Similarly, TLD stated by the anomaly called “TLD triplets used in URL” are

the most common TLDs and millions of legitimate websites use them.

Likewise, for anomalies “Number of sensitive words in URL”, “Number of

Script tag”, “Number of ‘Bag of words’ in URL”, even though several websites

contain them but what number should indicate phishing is unclear and

interestingly they are also very common in legitimate websites.

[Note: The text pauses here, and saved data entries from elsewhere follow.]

Lemma validate_wf_aux f c : replay_wf f → is_u 64 c → replay_wf (validate f c).2.
Proof.
  intros Hf Hc. unfold validate. destruct (Z.leb_spec REJECT_AFTER_MESSAGES c); [done|].
  destruct (Z.ltb_spec (last f) c).
  - apply mark_wf. destruct Hf as (Hl & Hr & Hf).
    split_and!; simpl; [destruct Hc; lia|destruct Hc; lia|by rewrite length_clear_blocks|].
    by apply clear_blocks_Forall.
  - destruct (Z.ltb_spec COUNTER_WINDOW (last f - c)); [done|]. by apply mark_wf.
Qed.

Lemma replay_new_wf : replay_wf replay_new.
Proof. split_and!; [done|done|done|]. apply Forall_replicate. by split. Qed.

(** ** Properties *)

(** C12: the sliding-window filter implements its specification: on every
    sequence of 64-bit counters it accepts exactly those that are below the
    message limit, at most [COUNTER_WINDOW] behind the newest accepted one,
    and not accepted before. *)
Theorem replay_refinement (cs : list Z) :
  Forall (is_u 64) cs →
  (validate_all replay_new cs).1 = (spec_validate_all spec_new cs).1.
Proof. intros H. apply (represents_validate_all _ _ cs represents_new H). Qed.

Lemma replay_refinement_witness :
  (validate_all replay_new [5; 5; 4; 9000; 800; 4; 8999; 9000]).1 =
  (spec_validate_all spec_new [5; 5; 4; 9000; 800; 4; 8999; 9000]).1.
Proof. apply replay_refinement. repeat constructor; lia. Defined.

(** no counter is accepted twice, whatever comes in between. *)
Theorem replay_at_most_once (cs : list Z) i j c :
  Forall (is_u 64) cs → (i < j)%nat → cs !! i = Some c → cs !! j = Some c →
  (validate_all replay_new cs).1 !! i = Some true →
  (validate_all replay_new cs).1 !! j = Some false.
Proof.
  intros H Hij Hi Hj. destruct (represents_validate_all _ _ cs represents_new H) as [-> _].
  by eapply spec_once.
Qed.

Lemma replay_at_most_once_witness :
  (validate_all replay_new [7; 9000; 900; 9000]).1 !! 3%nat = Some false.
Proof.
  apply (replay_at_most_once _ 1 3 9000); [repeat constructor; lia|lia|done|done|].
  vm_compute. reflexivity.
Defined.

(** [validate] keeps the filter's representation: the newest counter is
    below the limit and the ring is 128 machine words of 64 bits; the shift,
    the index and the cast of the code are in range on it. *)
Theorem validate_keeps_wf f c : replay_wf f → is_u 64 c → replay_wf (validate f c).2.
Proof. apply validate_wf_aux. Qed.

Lemma validate_keeps_wf_witness : replay_wf (validate replay_new 8190).2.
Proof. apply validate_keeps_wf; [apply replay_new_wf|split; [lia|done]]. Defined.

Some anomalies are associated with English language, when several phishing

websites are found to be non-English. List of such anomalies is in Table 10.

Anomaly types

Sloppiness or lacks of familiarity with English

Domain name character composition

Keyword/Description

Table 10: Anomalies dependent on English language

Anomalies in phishing websites can be an effective way to detect phishing, but

there is a need for proper methods for selection, calibration, and deployment of those

anomalies. There is a need to look for anomaly or a group of anomalies that are hard for

phishers to manipulate and are unexpected in legitimate websites during examination of

suspected websites. Some important points that can be utilized during the deployment

of anomalies for heuristic methods are:

(i) Priority should be given to the anomalies which phishers cannot easily

avoid.

Elimination of these anomalies takes time, effort, and money of phishers.

Further, it makes easier to detect such phishing websites and sometimes

it makes risky for phishers that they might be traced. An example is

URLs uses http in place of https or abnormal SSL certificate.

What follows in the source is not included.